In [85]: %timeit DF.select('Species', pl.struct(Length='Sepal.Length',Width='Sepal.Width').alias('Sepal'), pl.struct(Length='Petal.Length',Width='Petal.Widt
    ...: h').alias('Petal')).unpivot(index='Species').unnest('value').with_columns(part1=pl.col.variable.str.slice(offset=0,length=2), part2=pl.col.variable
    ...: .str.slice(offset=2)).drop('variable')
301 ms ± 2.77 ms per loop (mean ± std. dev. of 7 runs, 1 loop each)

It's just a crude example of where jn.pivot_longer can be advantageous, especially when there are multiple columns to be extracted

samukweku commented 2 months ago

the long rant above does leave a question though - can we possibly speed up jn.pivot_longer within rust? it might be possible 🤷

Phil-Garmann commented 1 month ago

@samukweku I just wanted to let you know that the pl.join_where function does not offer the same flexibility as conditional_join as the former is implemented strictly as a inner-join. At least this is the behavior in the current stable version of Polars, but it could be subject to change in the future - link to the documentation.

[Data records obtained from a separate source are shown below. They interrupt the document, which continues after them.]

Lemma replace_counts n runID fileID db n' db' r :
  one_per_run db -> counts n (replaceExistingReport runID fileID) db n' db' r ->
  r = Ok tt /\ n' = n /\ cleared runID fileID db db' \/ is_ok r = false /\ 0 < n /\ (db' = db \/ no_report runID db').
Proof.
  intros [Hid Hone] R. apply counts_bind in R as [(e & R & ->)|(ex & n1 & db1 & R1 & R)]; [by apply counts_try in R as (r0 & _ & [=])|].
  apply counts_try in R1 as (r0 & R1 & [= ->]). apply counts_read in R1 as (-> & R1).
  assert (Hfirst : forall db2, db2 = db /\ no_report runID db \/ (exists r, ro_RunID r = runID /\ fd_reports db !! ro_ID r = Some r /\ db2 = set_reports db (delete (ro_ID r) (fd_reports db))) ->
    fd_files db2 = fd_files db /\ fd_objects db2 = fd_objects db /\ fd_runs db2 = fd_runs db
    /\ forall k r, fd_reports db2 !! k = Some r <-> fd_reports db !! k = Some r /\ ro_RunID r <> runID).
  { intros db2 [[-> Hno]|(q & <- & Hq & ->)]; (split_and!; [done..|]); intros k x; [split; [by eauto|tauto]|]. cbn. rewrite lookup_delete_Some. split.
    - intros [Hne Hx]. split; [done|]. intros E. apply Hne. by eapply Hone.
    - intros [Hx Hne]. split; [|done]. intros <-. congruence. }
  apply counts_bind in R as [(e & R & ->)|([] & n2 & db2 & R2 & R)].
  { destruct R1 as [(-> & Hr0)|(-> & ->)].
    - right. destruct Hr0 as (m & ->). apply counts_fail in R as (_ & -> & _). split; [done|]. split; [lia|by left].
    - destruct (report_of_run runID db) as [(k & q & E & Hq & Hrun)|[E Hno]]; rewrite E in R.
      + apply (counts_wrapped_update _ _ (fun db => set_reports db (delete (ro_ID q) (fd_reports db)))) in R as [(-> & -> & _)|(_ & _ & [=])].
        right. split; [done|]. split; [lia|by left].
      + by apply counts_ret in R as (_ & _ & [=]). }
  assert (H2 : n2 = n /\ (db2 = db /\ no_report runID db \/ exists r, ro_RunID r = runID /\ fd_reports db !! ro_ID r = Some r /\ db2 = set_reports db (delete (ro_ID r) (fd_reports db)))).
  { destruct R1 as [(-> & Hr0)|(-> & ->)].
    - destruct Hr0 as (m & ->). by apply counts_fail in R2 as (_ & _ & [=]).
    - destruct (report_of_run runID db) as [(k & q & E & Hq & Hrun)|[E Hno]]; rewrite E in R2.
      + apply (counts_wrapped_update _ _ (fun db => set_reports db (delete (ro_ID q) (fd_reports db)))) in R2 as [(_ & _ & [=])|(-> & -> & _)].
        split; [done|]. right. exists q. by rewrite (Hid _ _ Hq).
      + apply counts_ret in R2 as (-> & -> & _). auto. }
  destruct H2 as [-> H2]. apply Hfirst in H2 as (E1 & E2 & E3 & E4). clear Hfirst R1 R2.
  assert (Hno : forall db', fd_reports db' = fd_reports db2 -> no_report runID db').
  { intros d Ed k q. rewrite Ed, E4. tauto. }
  apply counts_bind in R as [(e & R & ->)|(x & n3 & db3 & R1 & R)]; [by apply counts_try in R as (y & _ & [=])|].
  apply counts_try in R1 as (y & R1 & [= ->]). apply counts_read in R1 as (-> & [(-> & m & ->)|(-> & ->)]).
  { apply counts_fail in R as (_ & -> & ->). right. split; [done|]. split; [lia|]. right. by apply Hno. }
  destruct (fd_files db2 !! fileID) as [f|] eqn:Ef; cbn in R.
  - apply (counts_wrapped_update _ _ (delete_files (String.eqb fileID))) in R as [(-> & -> & ?)|(-> & -> & ->)].
    + right. split; [done|]. split; [lia|]. right. by apply Hno.
    + left. split_and!; [done..|]. split_and!; [by rewrite delete_one_file, E1|done| |done].
      intros k. rewrite delete_files_runs. by rewrite E3.
  - apply counts_ret in R as (-> & -> & ->). left. split_and!; [done..|]. split_and!; [|done|by rewrite E3|done].
    rewrite <- E1. by rewrite delete_id.
Qed.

Other join-types for join_where has been requested on the polars repo, but whether/when this will be picked up by their devs is still to be determined. Whether this changes the "feature" list to be implemented for polars in pyjanitor is for you to decide.

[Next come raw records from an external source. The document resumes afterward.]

Definition SourceConfig_GetBySourceID (id : string) : M SourceConfig := read (fun db => found (db_configs db !! id)).
Definition findSourceConfig := SourceConfig_GetBySourceID.
Definition with_test_result (testedAt : time) (status : string) (message : option string) (now : time) (c : SourceConfig) : SourceConfig :=
  {| sf_SourceID := sf_SourceID c; sf_ConnectorType := sf_ConnectorType c; sf_ConfigJSON := sf_ConfigJSON c;
     sf_CredentialCiphertext := sf_CredentialCiphertext c; sf_LastTestedAt := Some testedAt; sf_LastTestStatus := status;
     sf_LastErrorMessage := message; sf_CreatedAt := sf_CreatedAt c; sf_UpdatedAt := now |}.
Definition SourceConfig_UpdateTestResult (id : string) (testedAt : time) (status : string) (message : option string) (now : time) : M unit :=
  write (fun db => Ok (set_configs db (alter (with_test_result testedAt status message now) id (db_configs db)))).
(** The row keeps its source and when it was created. *)
Definition config_row (c old : SourceConfig) : SourceConfig :=
  {| sf_SourceID := sf_SourceID old; sf_ConnectorType := sf_ConnectorType c; sf_ConfigJSON := sf_ConfigJSON c;
     sf_CredentialCiphertext := sf_CredentialCiphertext c; sf_LastTestedAt := sf_LastTestedAt c; sf_LastTestStatus := sf_LastTestStatus c;
     sf_LastErrorMessage := sf_LastErrorMessage c; sf_CreatedAt := sf_CreatedAt old; sf_UpdatedAt := sf_UpdatedAt c |}.
Definition SourceConfig_Update (c : SourceConfig) : M unit :=
  write (fun db => Ok (set_configs db (alter (config_row c) (sf_SourceID c) (db_configs db)))).
Definition source_row (d : DataSource) (now : time) (old : DataSource) : DataSource :=
  {| ds_ID := ds_ID old; ds_WorkspaceID := ds_WorkspaceID old; ds_Name := ds_Name d; ds_SourceType := ds_SourceType old; ds_Status := ds_Status d;
     ds_FileID := ds_FileID old; ds_CreatedBy := ds_CreatedBy old; ds_CreatedAt := ds_CreatedAt old; ds_UpdatedAt := now |}.
Definition DataSource_Update (d : DataSource) (now : time) : M unit :=
  write (fun db => Ok (set_sources db (alter (source_row d now) (ds_ID d) (db_sources db)))).

Section connectors.
Context `{Cipher} {V : Type} (sha256hex : string -> string) (time_json : time -> string).
(** [dial] opens and pings a database; [exec_text] is the text of a query's error, which
    quotes the driver's. *)
Context (dial : SqlEngine -> DbConfig -> string -> res SErr (Upstream V)) (exec_text : QueryExecError -> string).

Definition OpenConnection (e : SqlEngine) (c : SourceConfig) (secret : string) : res SErr (Upstream V) :=
  let? cfg := ParseSourceConfig e c in
  match DecryptCredential (sf_CredentialCiphertext c) secret with
  | Err err => Err (SWrap "credential decryption failed" err)
  | Ok password =>
      guard negb (blank password) else SText (text [EngineDialect e; " credential password is empty"]) ;;
      dial e cfg password
  end.
Definition OpenPostgresConnection := OpenConnection Postgres.
Definition OpenMySQLConnection := OpenConnection MySQL.

(** The kinds as the catalogs name them. *)
Definition catalog_kind (e : SqlEngine) (kind : string) : option string :=
  match e with
  | Postgres => if kind =? "table" then Some "tables" else if kind =? "view" then Some "views" else None
  | MySQL => if kind =? "table" then Some "BASE TABLE" else if kind =? "view" then Some "VIEW" else None
  end.
Definition checkObjectExists (e : SqlEngine) (up : Upstream V) (a : AllowlistEntry) : res SErr bool :=
  match catalog_kind e (al_Kind a) with
  | None => Err (SText (text ["unsupported object kind "; Tools.quoted (al_Kind a)]))
  | Some kind => let? n := up_Count up kind (al_Schema a) (al_Name a) in Ok (0 <? n)%Z
  end.
Definition checkMySQLObjectExists := checkObjectExists MySQL.
Definition failed_test (message : string) (objects : list (AllowlistEntry * bool)) : SourceTestResult :=
  {| tr_Success := false; tr_Error := message; tr_Objects := objects |}.
Fixpoint test_objects (e : SqlEngine) (up : Upstream V) (validated : list (AllowlistEntry * bool)) (entries : list AllowlistEntry) : SourceTestResult :=
  match entries with
  | [] => {| tr_Success := true; tr_Error := ""; tr_Objects := validated |}
  | a :: entries =>
      match checkObjectExists e up a with
      | Err err => failed_test (text ["failed to inspect "; al_Schema a; "."; al_Name a; ": "; Error err]) validated
      | Ok present => test_objects e up (validated ++ [(a, present)]) entries
      end
  end.
Definition test_config (e : SqlEngine) (c : SourceConfig) (secret : string) : SourceTestResult :=
  match OpenConnection e c secret with
  | Err err => failed_test (Error err) []
  | Ok up =>
      match up_Close up with
      | Some err => failed_test (text ["failed to close tested connection: "; Error err]) []
      | None =>
          match ParseSourceConfig e c with
          | Err err => failed_test (Error err) []
          | Ok cfg => test_objects e up [] (dc_Allowlist cfg)
          end
      end
  end.
Definition TestConnection (e : SqlEngine) (sourceID secret : string) : M SourceTestResult :=
  do c := try (findSourceConfig sourceID) in
  ret (match c with Err err => failed_test (Error err) [] | Ok c => test_config e c secret end).
Definition TestPostgresConnection := TestConnection Postgres.
Definition TestMySQLConnection := TestConnection MySQL.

Either way, I am looking forward to using pyjanitor alongside polars in the future 🚀

samukweku commented 1 month ago

@Phil-Garmann thanks for the feedback; it is much appreciated. I'll keep an eye on the progress for join-where and see how it evolves.